Last month opened up all sorts of angling opportunities with spells of decent weather breaking up the tail end of the wet season. Good rain followed by warm, calm days always ignites fishing in the tropics.
Most river mouths and surrounding headlands have seen plenty of action with good bait supplies holding in the area. Queenfish and trevally patrol these areas and have not been able to resist poppers skipped across the surface. The clean incoming tide on calm days has provided for the best catches.
The good fishing has continued along the beaches, which have been providing more action than ever before. Long-term locals said they had never seen so much life along the beaches with fish seemingly everywhere. The jelly prawn hatches brought in the hordes, including the ever-dangerous box jellyfish. Flyfishers performed best with jelly prawn or the small baitfish imitations that the predators favour. Solid trevally, queenfish and tarpon were plentiful and catching and releasing a dozen or more fish in an hour was common. Of course, this happened the most at first light and while the weather was calm.
The fish stuck around even after the winds returned and tried to find food in the murky waters. Blue salmon and barramundi came to the fore using the discoloured water as a way to ambush bait. Live or fresh dead garfish baits worked best when fished during the incoming tides in the late afternoon.
Mixed in among the preferred species were white-spot shovelnose rays, grunter and reef sharks.
There has been great fishing everywhere, and this sort of action along the beaches should continue into the first stages of May providing the south easterlies don’t take hold and dominate weather patterns. With plenty of bait around at the moment it should continue entice the bigger fish. Cooya and southern Four Mile beaches have been hot spots to soak a bait.

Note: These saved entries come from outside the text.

(** [buffer_init] touches nothing of the kernel. *)
Definition keeps {A} (m : M fs A) : Prop := forall s a s', m s = Done a s' -> no_waiters s -> kern s' = kern s /\ ROOT_DEV s' = ROOT_DEV s.
Lemma keeps_bind {A B} (m : M fs A) (f : A -> M fs B) : keeps m -> (forall a, keeps (f a)) -> keeps (a <- m ;; f a).
Proof.
  intros Hm Hf s b s' E Hw. unfold bind in E. destruct (m s) as [a s1| | |] eqn:Em; try done. destruct (Hm s a s1 Em Hw) as [K1 R1].
  destruct (Hf a s1 b s' E) as [K2 R2]; [unfold no_waiters in *; by rewrite K1|]. split; congruence.
Qed.
Lemma keeps_loop {A R} (body : A -> M fs (A + R)) : (forall a, keeps (body a)) -> forall n a, keeps (loop n body a).
Proof.
  intros Hb n. induction n as [|n IH]; intros a; [by intros s b s' E|]. cbn [loop]. apply keeps_bind; [apply Hb|].
  intros [a'|r]; [apply IH|]. by intros s b s' [= <- <-].
Qed.
Lemma keeps_modify (f : fs -> fs) : (forall s, kern (f s) = kern s /\ ROOT_DEV (f s) = ROOT_DEV s) -> keeps (modify f).
Proof. intros H s a s' [= <- <-] _. apply H. Qed.
Lemma keeps_mod_buf i f : keeps (mod_buf i f).
Proof. intros s a s' E _. unfold mod_buf, get_buf, get, bind, deref, modify in E. destruct (bufs s !! i); [|done]. by injection E as <- <-. Qed.
Lemma buffer_init_keeps end_ raw mem buffer_end : keeps (buffer_init end_ raw mem buffer_end).
Proof.
  unfold buffer_init. cbv zeta. apply keeps_bind; [by apply keeps_modify|]. intros _. apply keeps_bind.
  - apply keeps_loop. intros b. unfold init_step. cbv zeta. intros s a s' E Hw. unfold bind at 1, get in E. destruct (_ <=? _); [|injection E as <- <-; by split].
    unfold bind at 1, modify in E. set (s1 := upd bufs _ s) in E. unfold bind at 1 in E. rewrite (wq_clear_waiters s1) in E; [injection E as <- <-; by split|exact Hw|unfold b_wait; lia].
  - intros _. apply keeps_bind; [by intros s a s' [= <- <-]|]. intros s. apply keeps_bind; [by apply keeps_modify|]. intros _.
    apply keeps_bind; [apply keeps_mod_buf|]. intros _. apply keeps_bind; [apply keeps_mod_buf|]. intros _. by apply keeps_modify.
Qed.
Lemma wp_keeps {A} (m : M fs A) Q s : wp m Q s -> keeps m -> no_waiters s -> wp m (fun a s' => Q a s' /\ kern s' = kern s /\ ROOT_DEV s' = ROOT_DEV s) s.
Proof. intros Hm Hk Hw. unfold wp in *. destruct (m s) as [a s'| | |] eqn:E; try done. split; [done|]. by apply (Hk s a s'). Qed.
(** What the initialisation of the devices, the clock and the cache leaves. *)
Record fs_started (d : tm) (s s' : fs) : Prop := {
  st_cache : quiet s';
  st_idle i b : bufs s' !! i = Some b -> idle b /\ b_dev b = 0;
  st_requests i r : request s' !! i = Some r -> r_dev r = -1;
  st_hd : request_fn <$> blk_dev s' !! 3%nat = Some (Some do_hd_request_fn);
  st_fd : request_fn <$> blk_dev s' !! 2%nat = Some (Some do_fd_request_fn);
  st_rd : ram_disk s s';
  st_root : ROOT_DEV s' = ROOT_DEV s;
  st_time : startup_time (kern s') = i32 (epoch_seconds d);
  st_tasks i : (1 <= i < NR_TASKS)%nat -> slot (kern s') i = None;
  st_init : slot (kern s') 0 = slot (kern s) 0;
  st_wait : no_waiters s'
}.
Section Boot.
Context (rounds k : nat) (d : tm) (port : Z -> Z) (p : params) (end_ : Z) (raw : nat -> buffer_head) (mem : Z -> list Z).
Context (Hk : (k < rounds)%nat) (Hy : 70 <= tm_year d <= 99) (Hd : valid_tm d) (Hcols : 4 <= ORIG_VIDEO_COLS p <= 132).
Context (Hend : 0 <= end_ /\ end_ + 72 <= 655360 - 2048) (Hraw : forall i, 0 <= b_blocknr (raw i) < 4294967296) (Hmem : forall b, length (mem b) = 1024%nat).
(** The clock is at an update when read [k] times from read number [n] on, and then shows [d]. *)
Definition clock (n : nat) : Prop := (forall j, (j < k)%nat -> ~ steady (7 * j + n)) /\ shows (7 * k + n) d.
Lemma init_run handler be s (f := m_fs s) : length (request f) = NR_REQUEST -> length (blk_dev f) = 7%nat -> length (tty_table (kern f)) = 3%nat ->
  no_waiters f -> clock (port_reads (drv f)) -> end_ + 72 <= be - 2048 ->
  wp (in_fs blk_dev_init ;;; in_fs chr_dev_init ;;; tty_init handler port p ;;; in_fs (time_init rounds) ;;; sched_init handler port ;;;
      in_fs (buffer_init end_ raw mem be) ;;; hd_init handler ;;; floppy_init handler) (fun _ s' =>
    fs_started d f (m_fs s') /\ m_mm s' = m_mm s /\ forall n, idt s' !! n = match device_gate handler n with Some g => Some g | None => idt s !! n end) s.
Proof.
  intros Hr Hb Ht Hw [Hno Hsh] Hbe. apply wp_bind, in_fs_wp. eapply wp_mono; [by apply blk_dev_init_run|]. cbv beta. intros [] f1 (R1 & R2 & E1).
  apply wp_bind, in_fs_wp, wp_ret, wp_bind. eapply wp_mono; [apply tty_init_run; [change (length (tty_table (kern f1)) = 3%nat); by rewrite E1|done]|]. cbv beta. intros [] s2 (k2 & E2 & Es2).
  set (f2 := f1 <| kern := k2 |>). assert (m_fs s2 = f2) as Ef2 by (by rewrite Es2).
  assert (port_reads (drv f2) = port_reads (drv f)) as En by (change (port_reads (drv f1) = port_reads (drv f)); by rewrite E1).
  apply wp_bind, in_fs_wp. rewrite Ef2. eapply wp_mono; [apply (time_init_run k); [done|rewrite En; exact Hno|rewrite En; exact Hsh|done|done]|]. cbv beta. intros [] f4 (f3 & E3 & E4).
  apply wp_bind. eapply wp_mono; [apply sched_init_run|]. cbv beta. change (m_fs (s2 <| m_fs := f4 |>)) with f4. intros [] s5 (k5 & (T1 & T2 & T3 & T4) & Es5).
  set (f5 := f4 <| kern := k5 |>). assert (m_fs s5 = f5) as Ef5 by (by rewrite Es5).
  assert (no_waiters f5) as Hw5.
  { intros q Hq. change (wchan k5 !! q = None). rewrite T4, E4, E3. change (wchan k2 !! q = None). rewrite E2. change (wchan (kern f1) !! q = None). rewrite E1. by apply Hw. }
  assert (request f5 = request f1 /\ blk_dev f5 = blk_dev f /\ ROOT_DEV f5 = ROOT_DEV f /\ ram_disk f f5 /\ slot (kern f5) 0 = slot (kern f) 0 /\ startup_time (kern f5) = i32 (epoch_seconds d)) as (F1 & F2 & F3 & F4 & F5 & F6).
  { change (slot (kern f5) 0) with (slot k5 0). change (startup_time (kern f5)) with (startup_time k5). rewrite T2, T3. unfold f5. rewrite E4, E3. unfold f2. rewrite E1.
    split; [done|]. split; [done|]. split; [done|]. split; [done|]. split; [change (slot k2 0 = slot (kern f) 0); rewrite E2; change (slot (kern f1) 0 = slot (kern f) 0); by rewrite E1|done]. }
  apply wp_bind, in_fs_wp. rewrite Ef5. eapply wp_mono; [apply wp_keeps; [apply (buffer_init_run end_ raw mem); done|apply buffer_init_keeps|done]|].
  cbv beta. intros [] f6 ((Q1 & Q2 & (D1 & D2 & D3 & D4 & D5 & _) & Q3) & K1 & K2).
  eapply wp_mono; [apply init_devices_run; change (length (blk_dev f6) = 7%nat); by rewrite D2, F2|]. cbv beta. change (m_fs (s5 <| m_fs := f6 |>)) with f6.
  intros [] s7 (f7 & ((G1 & G2 & G3 & G4 & G5 & _ & _ & _ & G6) & (G7 & G8 & G9 & G10) & G11 & G12) & Es7).
  destruct F4 as (F41 & F42 & F43 & F44). split; [|split].
  - rewrite Es7. cbn [upd upd_m_fs upd_idt m_fs]. split; try done.
    + by apply (quiet_frame f6).
    + rewrite G1. apply Q3.
    + intros i r Hi. rewrite G4, D1, F1 in Hi. by apply (R2 i).
    + split; [congruence|]. split; [congruence|]. split; congruence.
    + congruence.
    + rewrite G6, K1. exact F6.
    + intros Hi. rewrite G6, K1. by apply T1.
    + rewrite G6, K1. exact F5.
    + intros q Hq. rewrite G6, K1. by apply Hw5.
  - rewrite Es7, Es5, Es2. done.
  - intros n. rewrite Es7, Es5, Es2. cbn [upd upd_m_fs upd_idt idt with_gates foldl]. rewrite !lookup_insert. unfold device_gate.
    repeat (case_decide; [by subst|]). by repeat (rewrite (proj2 (Z.eqb_neq n _)) by congruence).
Qed.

Around the second week of May we experience what we call a cold snap in the tropics. Night temperatures drop below 15 and while this prompts the inshore barramundi winter slumber and the fishing slows overall, it has the opposite effect offshore. Without fail, anglers in the know will shift their efforts towards the reef and tap into the nannygai that will feed voraciously. After months of intermittent feeding, they snap into an aggressive mode overnight. Catching bag limits is easy when they come on the bite. Nannygai also trigger a chain reaction as surrounding trevally, sweetlip and reef mangrove jack join the action. Closer to the surface mackerel species, cobia and reef mangrove jack patrol eagerly and having a floating pilchard or live bait on a float while bottom fishing will gain serious attention. So far there have been glimpses of this hot fishing but the best is still to come.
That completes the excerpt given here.